Recorded data:

Definition BLOCKED_502 : checkout_response := CheckoutError 502 (Some "CHECKOUT_RECONCILIATION_BLOCKED").
Definition RETRY_502 : checkout_response := CheckoutError 502 None.

(** The answer to a state that goes no further. *)
Definition state_response (s : CheckoutState) : checkout_response :=
  match s with
  | already_subscribed => CheckoutError 409 None
  | subscription_needs_attention _ => CheckoutError 409 (Some "SUBSCRIPTION_NEEDS_ATTENTION")
  | checkout_in_progress (Some url) => if url == "" then CheckoutError 409 None else CheckoutUrl url true
  | checkout_in_progress None => CheckoutError 409 None
  | recovery_wait _ => CheckoutError 409 (Some "CHECKOUT_RECONCILIATION_PENDING")
  | plan_conflict _ => CheckoutError 409 (Some "CHECKOUT_PLAN_CONFLICT")
  | recovery_blocked _ => CheckoutError 409 (Some "CHECKOUT_RECONCILIATION_BLOCKED")
  | _ => CheckoutError 409 (Some "CHECKOUT_STATE_CHANGED")
  end.

(** What a failed Stripe mutation leads to: whether the intent is released, and
    the answer. *)
Definition mutation_failure (e : stripe_error) : bool * checkout_response :=
  if definitive_error e then (true, CheckoutError 409 (Some "STRIPE_CHECKOUT_REJECTED"))
  else match e with
       | StripeNotConfigured => (false, CheckoutError 503 (Some "STRIPE_NOT_CONFIGURED"))
       | _ => (false, RETRY_502)
       end.

(** ** A request on its own *)

(** What one request meets when nobody else runs in between. *)
Record checkout_env := {
  ce_clock : clock;
  ce_gw : Z;
  ce_db : db;
  ce_auth : auth_db;
  ce_base : option string;
  ce_uuid : string;
  ce_retrieve : string → http_reply;
  ce_list : string → http_reply;
  ce_customer : string → http_reply;
  ce_session : string → json → http_reply;
}.

(** [{ ...requestParams, customer }]. *)
Definition session_form (params : json) (customer : string) : json :=
  match params with JObject l => JObject (l ++ [("customer", JString customer)]) | v => v end.

(** The fence, the session and its record. *)
Definition create_session (e : checkout_env) (m : ManagerClaims) (key customer : string) (params : json)
    (b : billing_db) : checkout_response * billing_db :=
  let ck := ce_clock e in
  match attempt_fence m key ck (ce_db e) (ce_auth e) b with
  | Err err => (later_error RETRY_502 err, b)
  | Ok (fence_existing url, b1) => (CheckoutUrl url true, b1)
  | Ok (fence_completed, b1) => (CheckoutError 409 None, b1)
  | Ok (fence_changed, b1) => (CheckoutError 409 (Some "CHECKOUT_STATE_CHANGED"), b1)
  | Ok (fence_proceed, b1) =>
      match stripeRequest "checkout/sessions" (ce_session e key (session_form params customer)) with
      | Err err => let '(release, answer) := mutation_failure err in
                   (answer, if release then release_intent (mc_tenantId m) key (clock_timestamp ck) b1 else b1)
      | Ok s =>
          if negb (truthy (sa_url s)) then (RETRY_502, b1)
          else match finalize_session m key s ck (ce_db e) (ce_auth e) b1 with
               | Err err => (later_error RETRY_502 err, b1)
               | Ok (session_completed, b2) => (CheckoutError 409 None, b2)
               | Ok (session_existing url, b2) => (CheckoutUrl url true, b2)
               | Ok (session_open, b2) => (CheckoutUrl (coalesce (sa_url s) "") false, b2)
               end
      end
  end.

Definition open_checkout (e : checkout_env) (m : ManagerClaims) (key : string) (customerId : option string)
    (params : json) (b : billing_db) : checkout_response * billing_db :=
  let t := mc_tenantId m in
  if truthy customerId then create_session e m key (coalesce customerId "") params b
  else match stripeRequest "customers" (ce_customer e ("tenant-customer-" +:+ t)) with
       | Err err => let '(release, answer) := mutation_failure err in
                    (answer, if release then release_intent t key (clock_timestamp (ce_clock e)) b else b)
       | Ok c =>
           match bind_customer t (sa_id c) (clock_timestamp (ce_clock e)) b with
           | Err err => (later_error RETRY_502 err, b)
           | Ok (customer, b1) => create_session e m key customer params b1
           end
       end.

(** The end of the handler, once the state is decided. *)
Definition answer_state (e : checkout_env) (m : ManagerClaims) (s : CheckoutState) (b : billing_db)
    : checkout_response * billing_db :=
  match s with
  | checkout_proceed _ key customerId params => open_checkout e m key customerId params b
  | s => (state_response s, b)
  end.

Definition reconcile (e : checkout_env) (m : ManagerClaims) (planId : string) (plan : plan_prices)
    (key customerId : option string) (revision : Z) (b : billing_db) : checkout_response * billing_db :=
  let finish r := match r with
                  | Err err => (later_error BLOCKED_502 err, b)
                  | Ok (s, b') => answer_state e m s b'
                  end in
  match stripe_lookup (mc_tenantId m) customerId (ce_list e (coalesce customerId "")) (ce_retrieve e) with
  | lookup_blocked reason => (state_response (recovery_blocked reason), b)
  | lookup_recovered o =>
      match recovered_columns customerId o b with
      | None => (state_response
                   (recovery_blocked "Stripe subscription state could not be mapped safely to the local billing record."), b)
      | Some cols => finish (apply_recovery m key customerId revision cols o (ce_clock e) (ce_db e) (ce_auth e) b)
      end
  | lookup_none => finish (rotate_intent m planId plan (ce_base e) (ce_uuid e) key customerId revision (ce_clock e)
                             (ce_gw e) (ce_db e) (ce_auth e) b)
  end.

Exercise » Copy the entries above exactly, leaving none out.

Reply to the task »
Definition BLOCKED_502 : checkout_response := CheckoutError 502 (Some "CHECKOUT_RECONCILIATION_BLOCKED").
Definition RETRY_502 : checkout_response := CheckoutError 502 None.

(** The answer to a state that goes no further. *)
Definition state_response (s : CheckoutState) : checkout_response :=
  match s with
  | already_subscribed => CheckoutError 409 None
  | subscription_needs_attention _ => CheckoutError 409 (Some "SUBSCRIPTION_NEEDS_ATTENTION")
  | checkout_in_progress (Some url) => if url == "" then CheckoutError 409 None else CheckoutUrl url true
  | checkout_in_progress None => CheckoutError 409 None
  | recovery_wait _ => CheckoutError 409 (Some "CHECKOUT_RECONCILIATION_PENDING")
  | plan_conflict _ => CheckoutError 409 (Some "CHECKOUT_PLAN_CONFLICT")
  | recovery_blocked _ => CheckoutError 409 (Some "CHECKOUT_RECONCILIATION_BLOCKED")
  | _ => CheckoutError 409 (Some "CHECKOUT_STATE_CHANGED")
  end.

(** What a failed Stripe mutation leads to: whether the intent is released, and
    the answer. *)
Definition mutation_failure (e : stripe_error) : bool * checkout_response :=
  if definitive_error e then (true, CheckoutError 409 (Some "STRIPE_CHECKOUT_REJECTED"))
  else match e with
       | StripeNotConfigured => (false, CheckoutError 503 (Some "STRIPE_NOT_CONFIGURED"))
       | _ => (false, RETRY_502)
       end.

(** ** A request on its own *)

(** What one request meets when nobody else runs in between. *)
Record checkout_env := {
  ce_clock : clock;
  ce_gw : Z;
  ce_db : db;
  ce_auth : auth_db;
  ce_base : option string;
  ce_uuid : string;
  ce_retrieve : string → http_reply;
  ce_list : string → http_reply;
  ce_customer : string → http_reply;
  ce_session : string → json → http_reply;
}.

(** [{ ...requestParams, customer }]. *)
Definition session_form (params : json) (customer : string) : json :=
  match params with JObject l => JObject (l ++ [("customer", JString customer)]) | v => v end.

(** The fence, the session and its record. *)
Definition create_session (e : checkout_env) (m : ManagerClaims) (key customer : string) (params : json)
    (b : billing_db) : checkout_response * billing_db :=
  let ck := ce_clock e in
  match attempt_fence m key ck (ce_db e) (ce_auth e) b with
  | Err err => (later_error RETRY_502 err, b)
  | Ok (fence_existing url, b1) => (CheckoutUrl url true, b1)
  | Ok (fence_completed, b1) => (CheckoutError 409 None, b1)
  | Ok (fence_changed, b1) => (CheckoutError 409 (Some "CHECKOUT_STATE_CHANGED"), b1)
  | Ok (fence_proceed, b1) =>
      match stripeRequest "checkout/sessions" (ce_session e key (session_form params customer)) with
      | Err err => let '(release, answer) := mutation_failure err in
                   (answer, if release then release_intent (mc_tenantId m) key (clock_timestamp ck) b1 else b1)
      | Ok s =>
          if negb (truthy (sa_url s)) then (RETRY_502, b1)
          else match finalize_session m key s ck (ce_db e) (ce_auth e) b1 with
               | Err err => (later_error RETRY_502 err, b1)
               | Ok (session_completed, b2) => (CheckoutError 409 None, b2)
               | Ok (session_existing url, b2) => (CheckoutUrl url true, b2)
               | Ok (session_open, b2) => (CheckoutUrl (coalesce (sa_url s) "") false, b2)
               end
      end
  end.

Definition open_checkout (e : checkout_env) (m : ManagerClaims) (key : string) (customerId : option string)
    (params : json) (b : billing_db) : checkout_response * billing_db :=
  let t := mc_tenantId m in
  if truthy customerId then create_session e m key (coalesce customerId "") params b
  else match stripeRequest "customers" (ce_customer e ("tenant-customer-" +:+ t)) with
       | Err err => let '(release, answer) := mutation_failure err in
                    (answer, if release then release_intent t key (clock_timestamp (ce_clock e)) b else b)
       | Ok c =>
           match bind_customer t (sa_id c) (clock_timestamp (ce_clock e)) b with
           | Err err => (later_error RETRY_502 err, b)
           | Ok (customer, b1) => create_session e m key customer params b1
           end
       end.

(** The end of the handler, once the state is decided. *)
Definition answer_state (e : checkout_env) (m : ManagerClaims) (s : CheckoutState) (b : billing_db)
    : checkout_response * billing_db :=
  match s with
  | checkout_proceed _ key customerId params => open_checkout e m key customerId params b
  | s => (state_response s, b)
  end.

Definition reconcile (e : checkout_env) (m : ManagerClaims) (planId : string) (plan : plan_prices)
    (key customerId : option string) (revision : Z) (b : billing_db) : checkout_response * billing_db :=
  let finish r := match r with
                  | Err err => (later_error BLOCKED_502 err, b)
                  | Ok (s, b') => answer_state e m s b'
                  end in
  match stripe_lookup (mc_tenantId m) customerId (ce_list e (coalesce customerId "")) (ce_retrieve e) with
  | lookup_blocked reason => (state_response (recovery_blocked reason), b)
  | lookup_recovered o =>
      match recovered_columns customerId o b with
      | None => (state_response
                   (recovery_blocked "Stripe subscription state could not be mapped safely to the local billing record."), b)
      | Some cols => finish (apply_recovery m key customerId revision cols o (ce_clock e) (ce_db e) (ce_auth e) b)
      end
  | lookup_none => finish (rotate_intent m planId plan (ce_base e) (ce_uuid e) key customerId revision (ce_clock e)
                             (ce_gw e) (ce_db e) (ce_auth e) b)
  end.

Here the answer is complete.